Was mich von meinem Plan abgehalten hatte, den ich bereits ausführlich vorbereitet hatte, war vor allem der Gedanke: „Ich kann mich nicht umbringen, wenn ich nicht alles versucht habe, sodass es mir besser geht.“
Erstaunlicherweise kommen mir immer wieder neue Ideen, was ich noch als Stütze ausprobieren könnte. Aber es half mir auch, dass ich wusste, ich kann gehen, wann immer ich will. Denn mein Plan war bzw. ist wasserdicht. Daraus erschloss ich mir, dass meine Suizidgedanken auch eine Schutzstrategie meiner Psyche sind. Sie sind mein Ausweg, der mich längere Zeiten der Depressivität und Perspektivlosigkeit aushalten lässt. Ab einem gewissen Punkt, den in im Artikel „Nicht jeder Mensch muss in die Psychiatrie“ erklärt habe, wird es auch für mich kritisch. Dann kommt manchmal nach ein paar Stunden, Tagen oder Wochen, in denen ich in Gedanken meinen Suizid durchgespielt habe, wieder mein Anker: „Ich kann mich nicht umbringen, wenn ich nicht alles versucht habe, sodass es mir besser geht.“
An diesem Punkt war ich damals noch nicht, als meine Suizidgedanken das erste Mal sehr drängend auftraten. Allerdings war ich zu der Zeit schon auffällig erkrankt und dadurch an das Helfer*innennetz angebunden. Ein großer Dank kommt dabei meiner damaligen Klassenlehrerin zu. Sie hatte mich auf meine Schwierigkeiten angesprochen und danach als erste Person Hilfe für mich in die Wege geleitet.
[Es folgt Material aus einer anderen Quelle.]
Definition nextDomainAntiAffinity (t : TopologyGroup) (podDomains nodeDomains : Requirement) : Requirement :=
  let options := requirement_DoesNotExist (tg_Key t) in
  match known_host t nodeDomains with
  | Some hostName => if (domain_count t hostName =? 0)%Z then Insert options [hostName] else options
  | None =>
      if bool_decide (Operator nodeDomains = OpIn) && (Len nodeDomains <? Z.of_nat (size (emptyDomains t)))%Z
      then foldl (λ options domain,
             if bool_decide (domain ∈ emptyDomains t) && Has podDomains domain
             then Insert options [domain] else options) options (iter 8 (values nodeDomains))
      else foldl (λ options domain,
             if Has nodeDomains domain && Has podDomains domain
             then Insert options [domain] else options) options (iter 9 (emptyDomains t))
  end.

(** Which domains the pod may use; the second component is only read for spreads. *)
Definition TopologyGroup_Get (t : TopologyGroup) (pod : Pod) (podDomains nodeDomains : Requirement)
    : Requirement * gset string :=
  match tg_Type t with
  | TopologyTypeSpread => nextDomainTopologySpread t pod podDomains nodeDomains
  | TopologyTypePodAffinity =>
      let req := nextDomainAffinity t pod podDomains nodeDomains in (req, values req)
  | TopologyTypePodAntiAffinity =>
      let req := nextDomainAntiAffinity t podDomains nodeDomains in (req, values req)
  end.

(** ** Domain groups *)

Definition domain_group_wf (t : TopologyDomainGroup) : Prop := map_Forall (λ _ groups, groups ≠ []) t.

Lemma tolerates_nothing pod : ToleratesPod [] pod = [].
Proof. done. Qed.

(** What the domain group stands for: every (domain, taints) pair ever inserted. *)
Definition inserted (history : list (string * list Taint)) : TopologyDomainGroup :=
  foldl (λ t kv, DomainGroup_Insert t kv.1 kv.2) NewTopologyDomainGroup history.

Definition tolerated (pod : Pod) (taints : list Taint) : bool :=
  match ToleratesPod taints pod with [] => true | _ => false end.
(** The annotation map of a claim is the map of the template it was made from (the
    struct is copied, the map is not), until the claim is given a map of its own. *)
Inductive annotations_ref :=
| SharedWith (template : nat)
| Own (annotations : gmap string string).

Definition annotations_of (store : gmap nat (gmap string string)) (r : annotations_ref) : gmap string string :=
  match r with
  | SharedWith i => default ∅ (store !! i)
  | Own m => m
  end.

Record NodeClaim := mkNodeClaim {
  NodePoolName : string;
  nc_Taints : list Taint;
  nc_Annotations : annotations_ref;
  nc_Requirements : Requirements;
  InstanceTypeOptions : list InstanceType;
  nc_Requests : ResourceList;
  nc_Pods : list Pod;
  nc_volumes : Volumes;
  daemonOverheadGroups : list DaemonOverheadGroup;
  hostname : string;
  reservedOfferings : list Offering;
  reservedOfferingMode : ReservedOfferingMode;
  creditReservationCapacity : gmap string Z;
}.

Record NodeClaimTemplate := mkNodeClaimTemplate {
  nct_NodePoolName : string;
  nct_Taints : list Taint;
  nct_Requirements : Requirements;
  nct_InstanceTypeOptions : list InstanceType;
}.

Section nodeclaim.
  Context `{LR : LabelRegistry} `{TA : TaintApi} `{SA : SelectorApi} `{IO : IterationOrder} `{SE : SchedulerEnv}.
  Context {E : Type}.
  (** The feature gate for reserved capacity, and the DRA allocator, nil when DRA is
      disabled.  Its own state is not modelled: an allocation is a function of the
      host, the requirements and the claims. *)
  Context (ReservedCapacity : bool).
  Context (allocator : option (string → Requirements → list string → option AllocationResult)).

(** [hostname-placeholder-%04d] *)
Definition placeholder_hostname (id : Z) : string :=
  let digits := FormatInt id in
  "hostname-placeholder-" +:+ String.concat EmptyString (replicate (4 - String.length digits) "0") +:+ digits.

(** The claim of template number [template]; [nodeID.Add(1)] has returned [id].  The host port usage of a group is copied; in
    the model values are never shared. *)
Definition NewNodeClaim (template : nat) (nct : NodeClaimTemplate) (id : Z) (groups : list DaemonOverheadGroup)
    (instanceTypes : list InstanceType) (mode : ReservedOfferingMode) (credit : gmap string Z) : NodeClaim :=
  let host := placeholder_hostname id in
  mkNodeClaim (nct_NodePoolName nct) (nct_Taints nct) (SharedWith template)
    (Add (Add (NewRequirements []) (Values (nct_Requirements nct))) [requirement_In LabelHostname host])
    instanceTypes ∅ [] ∅ groups host [] mode credit.

(** ** Filtering instance types *)

Definition compatible (it : InstanceType) (requirements : Requirements) : bool :=
  match Intersects (it_Requirements it) requirements with [] => true | _ => false end.

(** The offerings of one group are scanned up to the first compatible one. *)
Fixpoint fits_groups (requests : ResourceList) (requirements : Requirements) (hasOffering : bool)
    (groups : list AllocatableOfferings) : bool * bool :=
  match groups with
  | [] => (false, hasOffering)
  | g :: rest =>
      if Offerings_HasCompatible (ao_Offerings g) requirements
      then if Fits requests (Allocatable_ g) then (true, true)
           else fits_groups requests requirements true rest
      else fits_groups requests requirements hasOffering rest
  end.

Definition fits (it : InstanceType) (requests : ResourceList) (requirements : Requirements) : bool * bool :=
  fits_groups requests requirements false (AllocatableOfferingsList override_text it).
So kam es also, dass ich bereits an das Jugendamt angebunden war und regelmäßige Termine hatte. In dieser Lebensphase war ich bereits sehr suizidal und konnte das Leben allgemein und in meinem Elternhaus nicht mehr aushalten. Vor dem nächsten Termin habe ich dann die Entscheidung getroffen, entweder ziehe ich von zu Hause aus und verlasse meine Familie, oder ich bringe mich um! Beim Jugendamt habe ich dann von meiner Verzweiflung berichtet und die Notlage beschrieben, in der ich mich befand. Als Nächstes wurde ich kurz nach Hause gefahren, habe meinen bereits gepackten Koffer heimlich mitgenommen und bin danach für Jahre nicht mehr an diesem Ort gewesen.
Ich habe meine gesamte Familie aufgerüttelt, schockiert und in eine ungünstige Lage gebracht. Die Entscheidung fiel mir nicht leicht. Durch den ganzen Druck fing dabei meine Nase zu bluten an. Doch die Alternative wäre mein Tod und damit hätte ich meine Familie noch mehr zerstört.
Diese Ereignisse haben den Meilenstein für meinen Anker gegeben. Es gibt Dinge, die wir verändern können. Es fühlt sich meistens ausweglos an und wir fühlen uns ohnmächtig. Wir wollen andere Personen nicht verletzen und dennoch aus einer Situation fliehen. Doch was ist die Alternative?
Kurze Randbemerkung: In ganz dunklen Momenten kommen mir diese hilfreichen Gedanken nicht in den Kopf. Ich kann mich dann auch an nichts Positives in meinem Leben erinnern oder mich irgendwie auf meine Therapieunterlagen einlassen. Ich kann mir nicht vorstellen, dass irgendetwas mir noch helfen könnte. Alleine schaffe ich das dann nicht mehr, durchzuhalten. Für mich ist dann wichtig, diese Zeit zu überbrücken, mich abzulenken und unter Menschen zu gehen.
Manchmal möchte ich meinen Tod auch vorplanen, da ich meine Erkrankung nicht länger ertragen kann. Das schafft eine komplett andere Diskussionsgrundlage, da dies nicht mehr impulsiv ist, sondern eher in Richtung selbstbestimmtes Sterben geht. Zu diesem kontroversen Thema wird es auch noch Artikel geben.